EXERCISE GOAL. The answer must be every line of the records below that contains the word "revert", copied out.

INPUT.
End ChunkRecords.

Module NumeralFacts.

Lemma str_inj (s t : string) : str s = str t → s = t.
Proof.
  unfold str. intros E.
  rewrite <- (string_of_list_ascii_of_string s),
          <- (string_of_list_ascii_of_string t).
  f_equal. revert E.
  generalize (list_ascii_of_string s) (list_ascii_of_string t).
  induction l as [|a l IH]; intros [|b l'] E; try done.
  cbn [map] in E. injection E as Eab E. f_equal; [|by apply IH].
  by rewrite <- (ascii_N_embedding a), <- (ascii_N_embedding b), Eab.
Qed.

Lemma to_uint_nonnil (n : nat) : Nat.to_uint n ≠ Decimal.Nil.
Proof.
  intros E. pose proof (DecimalNat.Unsigned.to_of (Nat.to_uint n)) as Hn.
  rewrite DecimalNat.Unsigned.of_to, E in Hn. discriminate Hn.
Qed.

(** Two numbers with the same numeral are equal. *)
Lemma decimal_inj (n m : nat) : decimal n = decimal m → n = m.
Proof.
  unfold decimal. intros E. apply str_inj in E.
  apply DecimalNat.Unsigned.to_uint_inj.
  assert (Some (Nat.to_uint n) = Some (Nat.to_uint m)) as [= ->]; [|done].
  rewrite <- (NilZero.usu (Nat.to_uint n)) by apply to_uint_nonnil.
  rewrite <- (NilZero.usu (Nat.to_uint m)) by apply to_uint_nonnil.
  by rewrite E.
Qed.

End NumeralFacts.

Module IdProperties.
Import Rag JsFacts RagProperties ChunkRecords NumeralFacts.

(** X20.  The ids of the chunks of an article are pairwise distinct. *)
Theorem chunkContent_ids_distinct (content : jsstring)
  (chunkSize overlapSize : Z) (articleId title : jsstring) :
  NoDup (map id (chunkContent content chunkSize overlapSize articleId title)).
Proof.
  unfold chunkContent.
  pose proof (chunkSentences_consistent chunkSize overlapSize articleId title
                (split sentenceBreak content)) as Hid.
  destruct (chunkSentences_ordered chunkSize overlapSize articleId title
              (split sentenceBreak content)) as [Hindex _].
  set (result := chunkSentences _ _ _ _ _) in *.
  assert (NoDup (map chunkIndex result)) as Hnd
    by (rewrite Hindex; apply NoDup_ListNoDup, List.seq_NoDup).
  clear Hindex. induction result as [|c l IH]; [constructor|].
  cbn [map] in *. apply Forall_cons in Hid as [Hc Hl].
  apply NoDup_cons in Hnd as [Hout Hnd].
  apply NoDup_cons. split; [|by apply IH].
  intros Hin. apply Hout.
  apply list_elem_of_fmap in Hin as (c' & E & Hc').
  apply list_elem_of_fmap. exists c'. split; [|done].
  rewrite Forall_forall in Hl. specialize (Hl c' Hc').
  rewrite (consistent_id _ _ _ Hc), (consistent_id _ _ _ Hl) in E.
  apply app_inv_head in E. apply app_inv_head in E. by apply decimal_inj.
Qed.
(** * HALP credential system: a shallow embedding of the cryptographic core

    The development follows the TypeScript sources of the repository:
    - [wallet-sdk/src/crypto-utils.ts]       (FieldOperations, HashOperations, CryptoUtils)
    - [wallet-sdk/src/commitment-protocol]   (CommitmentProtocol)
    - [wallet-sdk/src/public-parameters]     (TrustedSetup)
    - [wallet-sdk/src/poseidon-hash]         (PoseidonHash)
    - [wallet-sdk/src/hybrid-proof-generator.ts], [scripts/generate-real-proof.js]
    - [registry-service/src/services/indexed-merkle-tree] (IndexedMerkleTree)
    - [verifier-service/src/services/challenge-manager]   (ChallengeManager)
    - [verifier-service/src/services/hybrid-verifier]     (HybridVerifier)

    JavaScript [bigint] is [Z]; [a % b] on bigints is [Z.rem] (truncated, sign
    of the dividend); [Uint8Array]/[Buffer] is [list byte]; strings are
    [string], read as sequences of code units below 256; a [Map<string, _>] is
    a [gmap string _]; an exception is the [Throws] branch of [completion].
    External libraries (noble BLS12-381, SHA-256, circomlibjs Poseidon,
    snarkjs Groth16, the registry reached over HTTP) are interfaces whose
    implementations are parameters of the development. *)

From Stdlib Require Import ZArith Lia List Bool Ascii String.
From Stdlib Require Import Strings.Byte.
From stdpp Require Import base tactics option numbers list strings gmap.

Local Open Scope Z_scope.

(** ** JavaScript runtime fragments used by the sources *)

Module JS.

Inductive jserror : Type :=
  | SyntaxError
  | TypeError
  | RangeError
  | GenericError (msg : string).

(** Result of evaluating a call: a value, or a thrown exception. *)
Inductive completion (A : Type) : Type :=
  | Returns (a : A)
  | Throws (e : jserror).
Arguments Returns {A} a.
Arguments Throws {A} e.

Definition bind {A B} (c : completion A) (k : A -> completion B) : completion B :=
  match c with
  | Returns a => k a
  | Throws e => Throws e
  end.

(** [try { return c } catch { return d }] *)
Definition catch {A} (c : completion A) (d : A) : A :=
  match c with
  | Returns a => a
  | Throws _ => d
  end.

Definition charCode (c : ascii) : Z := Z.of_N (N_of_ascii c).

Definition charOfCode (n : Z) : ascii := ascii_of_N (Z.to_N n).

(** Digit of [[0-9a-zA-Z]] read in a radix up to 36. *)
Definition digitValue (radix : Z) (c : ascii) : option Z :=
  let n := charCode c in
  let d := if (48 <=? n) && (n <=? 57) then n - 48
           else if (97 <=? n) && (n <=? 122) then n - 87
           else if (65 <=? n) && (n <=? 90) then n - 55
           else radix in
  if d <? radix then Some d else None.

(** Lower-case digit character, as produced by [toString(radix)]. *)
Definition digitChar (d : Z) : ascii :=
  if d <? 10 then charOfCode (48 + d) else charOfCode (87 + d).

Fixpoint parseDigits (radix : Z) (acc : Z) (s : string) : option Z :=
  match s with
  | EmptyString => Some acc
  | String c s' =>
      match digitValue radix c with
      | Some d => parseDigits radix (acc * radix + d) s'
      | None => None
      end
  end.

(** WhiteSpace and LineTerminator code units below 256. *)
Definition isWhiteSpace (c : ascii) : bool :=
  let n := charCode c in
  ((9 <=? n) && (n <=? 13)) || (n =? 32) || (n =? 160).

Fixpoint trimEnd (s : string) : string :=
  match s with
  | EmptyString => EmptyString
  | String c s' =>
      match trimEnd s' with
      | EmptyString => if isWhiteSpace c then EmptyString else String c EmptyString
      | t => String c t
      end
  end.

(** [BigInt('0x' + s)]: the literal after the prefix must be a non-empty run
    of hexadecimal digits, optionally followed by white space; anything
    else is a SyntaxError. *)
Definition BigInt_0x (s : string) : completion Z :=
  match trimEnd s with
  | EmptyString => Throws SyntaxError
  | t => match parseDigits 16 0 t with
         | Some z => Returns z
         | None => Throws SyntaxError
         end
  end.
Lemma contains_iff (n h : string) :
  contains n h = true <-> exists pre post, h = pre ++ n ++ post.
Proof.
  induction h as [|b h IH]; cbn [contains].
  - rewrite orb_false_r, prefix_iff. split.
    + intros [post H]. exists "", post. exact H.
    + intros [pre [post H]]. destruct pre; [now exists post | discriminate].
  - rewrite orb_true_iff, prefix_iff, IH. split.
    + intros [[post H] | [pre [post H]]].
      * exists "", post. exact H.
      * exists (String b pre), post. simpl. now rewrite H.
    + intros [pre [post H]]. destruct pre as [|c pre]; simpl in H.
      * left. now exists post.
      * right. injection H as _ H. now exists pre, post.
Qed.

Lemma lower_app (a b : string) : lower (a ++ b) = lower a ++ lower b.
Proof. induction a as [|c a IH]; simpl; [reflexivity | now rewrite IH]. Qed.

Lemma lower_split (s a b : string) :
  lower s = a ++ b ->
  exists s1 s2, s = s1 ++ s2 /\ lower s1 = a /\ lower s2 = b.
Proof.
  revert s; induction a as [|c a IH]; intros s H; simpl in H.
  - exists "", s. auto.
  - destruct s as [|d s]; simpl in H; [discriminate|].
    injection H as Hc H. destruct (IH _ H) as (s1 & s2 & -> & H1 & H2).
    exists (String d s1), s2. simpl. rewrite Hc, H1. auto.
Qed.

Lemma rstrip_keeps_head (c : ascii) (t : string) :
  isspace c = false -> exists t', rstrip (String c t) = String c t'.
Proof.
  intros Hc. simpl. destruct (rstrip t) as [|d u].
  - rewrite Hc. now exists "".
  - now exists (String d u).
Qed.

Lemma lstrip_head (s : string) :
  lstrip s = "" \/ exists c t, lstrip s = String c t /\ isspace c = false.
Proof.
  induction s as [|c s IH]; simpl; [now left|].
  destruct (isspace c) eqn:Hc; [exact IH|].
  right. now exists c, s.
Qed.

(** A non-empty stripped text starts with a character that is not
    whitespace. *)
Lemma strip_head (s : string) :
  strip s = "" \/ exists c t, strip s = String c t /\ isspace c = false.
Proof.
  unfold strip. destruct (lstrip_head s) as [-> | (c & t & -> & Hc)].
  - now left.
  - right. destruct (rstrip_keeps_head c t Hc) as [t' H].
    now exists c, t'.
Qed.

Lemma split_from_some (w s : string) : split_from (Some w) s <> [].
Proof.
  revert w; induction s as [|c s IH]; intros w; simpl.
  - discriminate.
  - destruct (isspace c); [discriminate | apply IH].
Qed.

Lemma split_nonempty (c : ascii) (t : string) :
  isspace c = false -> split (String c t) <> [].
Proof.
  intros Hc. unfold split. simpl. rewrite Hc. apply split_from_some.
Qed.

End PyStrFacts.

(** A text that passes validation has at least one word. *)
Lemma count_words_pos (t : string) :
  PyStr.truthy (PyStr.strip t) = true -> 0 < count_words t.
Proof.
  intros H. unfold count_words.
  destruct (PyStrFacts.strip_head t) as [E | (c & u & E & Hc)].
  - rewrite E in H. discriminate.
  - rewrite E. pose proof (PyStrFacts.split_nonempty c u Hc) as Hne.
    destruct (PyStr.split (String c u)); [congruence | simpl; lia].
Qed.

(* ================================================================== *)
(** ** Facts about the effect monad and the two try bodies *)

Lemma bind_ret {A B} (a : A) (k : A -> Work B) : bind (ret a) k = k a.
Proof. unfold bind, ret. destruct (k a). reflexivity. Qed.

Lemma bind_return {A B} (tr : list Effect) (a : A) (k : A -> Work B) :
  bind (tr, Return a) k = ((tr ++ fst (k a))%list, snd (k a)).
Proof. unfold bind. destruct (k a). reflexivity. Qed.

Lemma bind_raise {A B} (e : PyException) (k : A -> Work B) :
  bind (raise e) k = raise e.
Proof. reflexivity. Qed.

Lemma bind_perform {B} (ef : Effect) (k : unit -> Work B) :
  bind (perform ef) k = (ef :: fst (k tt), snd (k tt)).
Proof. unfold bind, perform. destruct (k tt). reflexivity. Qed.

Lemma call_chat_eq (w : Writer) (args : ChatArgs) :
  call_chat w args =
  ([Call args],
   match chat w args with
   | Returns response => Return response
   | Raises str_e => Raise (Exception str_e)
   end).
Proof.
  unfold call_chat. rewrite bind_perform. destruct (chat w args); reflexivity.
Qed.

Lemma call_chat_stream_eq (w : Writer) (args : ChatArgs) :
  call_chat_stream w args =
  ([Call args],
   match chat_stream w args with
   | Returns s => Return s
   | Raises str_e => Raise (Exception str_e)
   end).
Proof.
  unfold call_chat_stream. rewrite bind_perform.
  destruct (chat_stream w args); reflexivity.
Qed.

(** The [except] block always raises an [HTTPException], with one of
    three status codes. *)
Lemma handle_exception_raises hstr (A : Type) (e : PyException) :
  exists status_code detail,
    @handle_exception hstr A e = ([], Raise (HTTPException status_code detail))
    /\ (status_code = 401 \/ status_code = 429 \/ status_code = 500).
Proof.
  unfold handle_exception.
  destruct (PyStr.contains "api_key" _);
    [|destruct (PyStr.contains "rate limit" _)];
    eexists; eexists; (split; [reflexivity|]); auto.
Qed.

Lemma passes_validation_iff (request : TextSummarizeRequest) :
  passes_validation request = true <->
  50 <= PyStr.len (PyStr.strip (text request)).
Proof.
  unfold passes_validation, PyStr.len.
  rewrite andb_true_iff, negb_true_iff, Z.ltb_ge. split; [tauto|].
  intros H. split; [|exact H].
  destruct (PyStr.strip (text request)); [simpl in H; lia | reflexivity].
Qed.

Lemma summarize_text_try_rejected (w : Writer) (request : TextSummarizeRequest) :
  passes_validation request = false ->
  summarize_text_try w request = raise (validation_error request).
Proof.
  unfold passes_validation, summarize_text_try, validation_error, raise_if.
  destruct (PyStr.truthy _); simpl; [|reflexivity].
  rewrite negb_false_iff. intros ->. reflexivity.
Qed.

Lemma summarize_text_stream_try_rejected hstr (w : Writer)
    (request : TextSummarizeRequest) :
  passes_validation request = false ->
  summarize_text_stream_try hstr w request = raise (validation_error request).
Proof.
  unfold passes_validation, summarize_text_stream_try, validation_error, raise_if.
  destruct (PyStr.truthy _); simpl; [|reflexivity].
  rewrite negb_false_iff. intros ->. reflexivity.
Qed.

Lemma summarize_text_try_accepted (w : Writer) (request : TextSummarizeRequest) :
  passes_validation request = true ->
  summarize_text_try w request =
  ([Call (sync_kwargs request)],
   shape_answer request (chat w (sync_kwargs request))).
Proof.
  unfold passes_validation. rewrite andb_true_iff, negb_true_iff.
  intros [Ht Hl]. unfold summarize_text_try, raise_if, sync_kwargs.
  rewrite Ht, Hl. cbn [negb]. rewrite !bind_ret.
  rewrite call_chat_eq. unfold shape_answer.
  destruct (chat w _) as [response|str_e]; [|reflexivity].
  rewrite bind_return.
  destruct (choices response) as [|[content|] rest]; reflexivity.
Qed.

Lemma summarize_text_stream_try_accepted hstr (w : Writer)
    (request : TextSummarizeRequest) :
  passes_validation request = true ->
  summarize_text_stream_try hstr w request =
  ret {| body := generate_stream hstr w request
                   (build_prompt (text request) (style request))
                   (count_words (text request));
         media_type := "text/event-stream";
         headers := [("Cache-Control", "no-cache");
                     ("Connection", "keep-alive");
                     ("X-Accel-Buffering", "no")] |}.
Proof.
  unfold passes_validation. rewrite andb_true_iff, negb_true_iff.
  intros [Ht Hl]. unfold summarize_text_stream_try, raise_if.
  rewrite Ht, Hl. cbn [negb]. rewrite !bind_ret. reflexivity.
Qed.

(* ================================================================== *)
(** ** The relay loop and the generator, in closed form *)

Lemma append_assoc (a b c : string) : (a ++ b) ++ c = a ++ b ++ c.
Proof. induction a as [|x a IH]; simpl; [reflexivity | now rewrite IH]. Qed.

Lemma append_empty_r (a : string) : a ++ "" = a.
Proof. induction a as [|x a IH]; simpl; [reflexivity | now rewrite IH]. Qed.

Lemma relay_eq (cs : list ChatCompletionChunk) (failure : option string) :
  forall summary_text,
    relay cs failure summary_text =
    (map (fun content => Yield (chunk content)) (increments cs),
     match interruption cs failure with
     | Some str_e => Raise (Exception str_e)
     | None => Return (summary_text ++ join (increments cs))
     end).
Proof.
  induction cs as [|c rest IH]; intros acc; cbn [relay increments interruption].
  - destruct failure; [reflexivity|].
    unfold ret, join. simpl. now rewrite append_empty_r.
  - destruct (chunk_choices c) as [|d ds]; cbn [index0].
    + reflexivity.
    + rewrite bind_ret. destruct (delta_text d) as [content|].
      * rewrite bind_perform, IH. cbn [fst snd map].
        destruct (interruption rest failure); [reflexivity|].
        cbn [join fold_right]. now rewrite append_assoc.
      * apply IH.
Qed.
(** What one turn of the delete loop does to the collection. *)
Lemma deleteOne_frame id acc w r w' :
  deleteOne raises castId id acc w = (Ok r, w') →
  collection w' ⊆ collection w
  ∧ (∀ j, j ≠ castId id → collection w' !! j = collection w !! j)
  ∧ (size (collection w') + deletedCount r = size (collection w) + deletedCount acc)%nat.
Proof.
  rewrite deleteOne_eq. destruct (raises id).
  { intros [= <- <-]. cbn. split; [done|]. split; [done|lia]. }
  destruct (collection w !! castId id) as [rec|] eqn:Hl; intros [= <- <-]; cbn.
  - split; [apply delete_subseteq|]. split.
    + intros j Hj. by rewrite lookup_delete_ne.
    + rewrite map_size_delete_Some by eauto.
      assert (size (collection w) ≠ 0%nat).
      { intros H0. apply map_size_empty_inv in H0. rewrite H0 in Hl.
        by rewrite lookup_empty in Hl. }
      lia.
  - split; [done|]. split; [done|lia].
Qed.

Lemma deleteEach_frame ids : ∀ acc w r w',
  deleteEach raises castId ids acc w = (Ok r, w') →
  collection w' ⊆ collection w
  ∧ (∀ j, j ∉ map castId ids → collection w' !! j = collection w !! j)
  ∧ (size (collection w') + deletedCount r = size (collection w) + deletedCount acc)%nat.
Proof.
  induction ids as [|id ids IH]; intros acc w r w'.
  - intros [= <- <-]. split; [done|]. split; [done|lia].
  - destruct (deleteOne_total raises castId id acc w) as (r1 & w1 & Hd).
    rewrite (deleteEach_cons _ _ _ _ _ _ _ _ Hd). intros H.
    destruct (deleteOne_frame _ _ _ _ _ Hd) as (Hs1 & Hf1 & Hc1).
    destruct (IH _ _ _ _ H) as (Hs2 & Hf2 & Hc2).
    split; [by etrans|]. split; [|lia].
    intros j Hj. cbn in Hj. rewrite not_elem_of_cons in Hj. destruct Hj as [Hne Hj].
    by rewrite Hf2, Hf1.
Qed.

End BatchFrames.

(** X6. A validated batch status update returns and leaves the collection
    with the same identifiers as before; every record keeps its name, item
    and creation date; and a record that no identifier of the batch is
    cast to is not changed at all. *)
Theorem X6_batch_update_frame
    (raises : string → bool) (castId : string → string) (request : JsValue)
    (v : BatchEditStatusRequest.t) (w : World) :
  validateBatchEditStatusRequest request = Ok (Some v) →
  ∃ r w',
    batchUpdateRequestStatuses raises castId request w = (Ok r, w')
    ∧ dom (collection w') = dom (collection w)
    ∧ (∀ j rec, collection w !! j = Some rec →
         ∃ rec', collection w' !! j = Some rec' ∧ same_identity rec rec')
    ∧ (∀ j, j ∉ map castId (map EditStatusRequest.id (BatchEditStatusRequest.updates v)) →
         collection w' !! j = collection w !! j).
Proof.
  intros Hv.
  destruct (updateEach_total raises castId (clock w) (BatchEditStatusRequest.updates v)
              (mkBatchUpdateResult [] []) w) as (r & w' & Hrun).
  exists r, w'. split; [by rewrite (batchUpdate_validated raises castId _ _ w Hv)|].
  split; [|split].
  - apply set_eq. intros j. rewrite !elem_of_dom.
    pose proof (updateEach_frame raises castId _ _ _ _ _ _ j Hrun) as Hj.
    destruct (collection w !! j) as [rec|].
    + destruct Hj as (rec' & -> & _). by split; eauto.
    + rewrite Hj. done.
  - intros j rec Hl.
    pose proof (updateEach_frame raises castId _ _ _ _ _ _ j Hrun) as Hj. rewrite Hl in Hj.
    destruct Hj as (rec' & ? & ? & _). eauto.
  - intros j Hnotin.
    pose proof (updateEach_frame raises castId _ _ _ _ _ _ j Hrun) as Hj.
    destruct (collection w !! j) as [rec|]; [|done].
    destruct Hj as (rec' & -> & _ & Hsame & _). by rewrite Hsame.
Qed.

Lemma X6_batch_update_frame_witness :
  let request := batch_body [pair ID_JANE "approved"; pair id_nobody "rejected"] in
  let v := BatchEditStatusRequest.mk
             [EditStatusRequest.mk ID_JANE "approved";
              EditStatusRequest.mk id_nobody "rejected"] in
  validateBatchEditStatusRequest request = Ok (Some v)
  ∧ ∃ r w',
      batchUpdateRequestStatuses cast_fails objectIdString request sample_world = (Ok r, w')
      ∧ dom (collection w') = dom (collection sample_world)
      ∧ (∀ j rec, collection sample_world !! j = Some rec →
           ∃ rec', collection w' !! j = Some rec' ∧ same_identity rec rec')
      ∧ (∀ j, j ∉ map objectIdString
                      (map EditStatusRequest.id (BatchEditStatusRequest.updates v)) →
           collection w' !! j = collection sample_world !! j).
Proof.
  split; [reflexivity|].
  apply (X6_batch_update_frame cast_fails objectIdString
           (batch_body [pair ID_JANE "approved"; pair id_nobody "rejected"])
           (BatchEditStatusRequest.mk
              [EditStatusRequest.mk ID_JANE "approved";
               EditStatusRequest.mk id_nobody "rejected"])
           sample_world).
  reflexivity.
Defined.

(** X7. A validated batch delete returns; [deletedCount] is the number of
    records that left the collection; what remains is part of what was
    there; and a record that no identifier of the batch is cast to is
    still there, unchanged. *)
Theorem X7_batch_delete_frame
    (raises : string → bool) (castId : string → string) (request : JsValue)
    (d : BatchDeleteRequest.t) (w : World) :
  validateBatchDeleteRequest request = Ok (Some d) →
  ∃ r w',
    batchDeleteRequests raises castId request w = (Ok r, w')
    ∧ (size (collection w') + deletedCount r = size (collection w))%nat
    ∧ collection w' ⊆ collection w
    ∧ (∀ j, j ∉ map castId (BatchDeleteRequest.ids d) →
         collection w' !! j = collection w !! j).
Proof.
  intros Hd.
  destruct (deleteEach_total raises castId (BatchDeleteRequest.ids d)
              (mkBatchDeleteResult 0 []) w) as (r & w' & Hrun).
  exists r, w'. split; [by rewrite (batchDelete_validated raises castId _ _ w Hd)|].
  destruct (deleteEach_frame raises castId _ _ _ _ _ Hrun) as (Hs & Hf & Hc).
  cbn in Hc. split; [lia|]. by split.
Qed.

Lemma X7_batch_delete_frame_witness :
  let request := delete_body [ID_JANE; id_nobody; id_jane] in
  let d := BatchDeleteRequest.mk [ID_JANE; id_nobody; id_jane] in
  validateBatchDeleteRequest request = Ok (Some d)
  ∧ ∃ r w',
      batchDeleteRequests cast_fails objectIdString request sample_world = (Ok r, w')
      ∧ (size (collection w') + deletedCount r = size (collection sample_world))%nat
      ∧ collection w' ⊆ collection sample_world
      ∧ (∀ j, j ∉ map objectIdString (BatchDeleteRequest.ids d) →
           collection w' !! j = collection sample_world !! j).
Proof.
  split; [reflexivity|].
  apply (X7_batch_delete_frame cast_fails objectIdString
           (delete_body [ID_JANE; id_nobody; id_jane])
           (BatchDeleteRequest.mk [ID_JANE; id_nobody; id_jane]) sample_world).
  reflexivity.
Defined.

(* ===================================================================== *)
(** ** The records stay valid *)
(* ===================================================================== *)

Lemma validated_update_statuses request v :
  validateBatchEditStatusRequest request = Ok (Some v) →
  Forall (λ u, existsb (String.eqb (EditStatusRequest.status u))
                       RequestStatus.values = true)
         (BatchEditStatusRequest.updates v).
Proof.
  intros H. destruct (validateBatchEditStatusRequest_Some _ _ H) as (items & _ & _ & HF).
  induction HF as [|item e items vs He HF IH]; constructor; [|done].
  by apply (validateEditStatusRequest_status item).
Qed.

Lemma batchDelete_not_validated raises castId request w o w' :
  (∀ d, validateBatchDeleteRequest request ≠ Ok (Some d)) →
  batchDeleteRequests raises castId request w = (o, w') → w' = w.
Proof.
  intros Hnv. unfold batchDeleteRequests, bind, lift, throw.
  destruct (validateBatchDeleteRequest request) as [[d|]|e] eqn:Hv.
  - by destruct (Hnv d).
  - by intros [= _ <-].
  - by intros [= _ <-].
Qed.
(** * Recurring-billing handler of [netlify/functions/payment.js]

    A shallow embedding of the serverless payment handler: the JavaScript
    values it receives, the [Date] operations it calls, the four in-memory
    collections it mutates, and the handler itself as a function from a
    request and a store to a response and a store. *)

From Stdlib Require Import ZArith List String Ascii Bool Lia DecimalString
  Permutation.
Import ListNotations.

Local Open Scope string_scope.
Local Open Scope Z_scope.

#[local] Set Warnings "-register-all".

(** ** ECMAScript time values

    A time value is a number of milliseconds since 1970-01-01T00:00:00Z, or
    NaN.  The day and year arithmetic below follows the abstract operations
    of ECMA-262 (section "Time Values and Time Range"). *)

Module JsDate.

Definition msPerDay : Z := 86400000.
Definition msPerHour : Z := 3600000.
Definition msPerMinute : Z := 60000.
Definition msPerSecond : Z := 1000.

Definition Day (t : Z) : Z := t / msPerDay.
Definition TimeWithinDay (t : Z) : Z := t mod msPerDay.

Definition DaysInYear (y : Z) : Z :=
  if negb (y mod 4 =? 0) then 365
  else if negb (y mod 100 =? 0) then 366
  else if negb (y mod 400 =? 0) then 365
  else 366.

Definition DayFromYear (y : Z) : Z :=
  365 * (y - 1970) + (y - 1969) / 4 - (y - 1901) / 100 + (y - 1601) / 400.

Definition TimeFromYear (y : Z) : Z := msPerDay * DayFromYear y.

(** ECMA-262 defines [YearFromTime t] as the largest [y] with
    [TimeFromYear y <= t].  It is computed here from the mean length of a
    Gregorian year (146097 days per 400 years) and one correction step;
    [YearFromTime_spec] below shows that this is the year of the
    definition. *)
Definition YearFromDay (d : Z) : Z :=
  let y0 := 1970 + (400 * d) / 146097 in
  if d <? DayFromYear y0 then y0 - 1
  else if DayFromYear (y0 + 1) <=? d then y0 + 1
  else y0.

Definition YearFromTime (t : Z) : Z := YearFromDay (Day t).

Definition InLeapYear (t : Z) : Z :=
  if DaysInYear (YearFromTime t) =? 366 then 1 else 0.

Definition DayWithinYear (t : Z) : Z := Day t - DayFromYear (YearFromTime t).

Definition MonthFromTime (t : Z) : Z :=
  let d := DayWithinYear t in
  let l := InLeapYear t in
  if d <? 31 then 0
  else if d <? 59 + l then 1
  else if d <? 90 + l then 2
  else if d <? 120 + l then 3
  else if d <? 151 + l then 4
  else if d <? 181 + l then 5
  else if d <? 212 + l then 6
  else if d <? 243 + l then 7
  else if d <? 273 + l then 8
  else if d <? 304 + l then 9
  else if d <? 334 + l then 10
  else 11.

THE COMPLETED TASK.
  f_equal. revert E.
  revert s; induction a as [|c a IH]; intros s H; simpl in H.
  revert w; induction s as [|c s IH]; intros w; simpl.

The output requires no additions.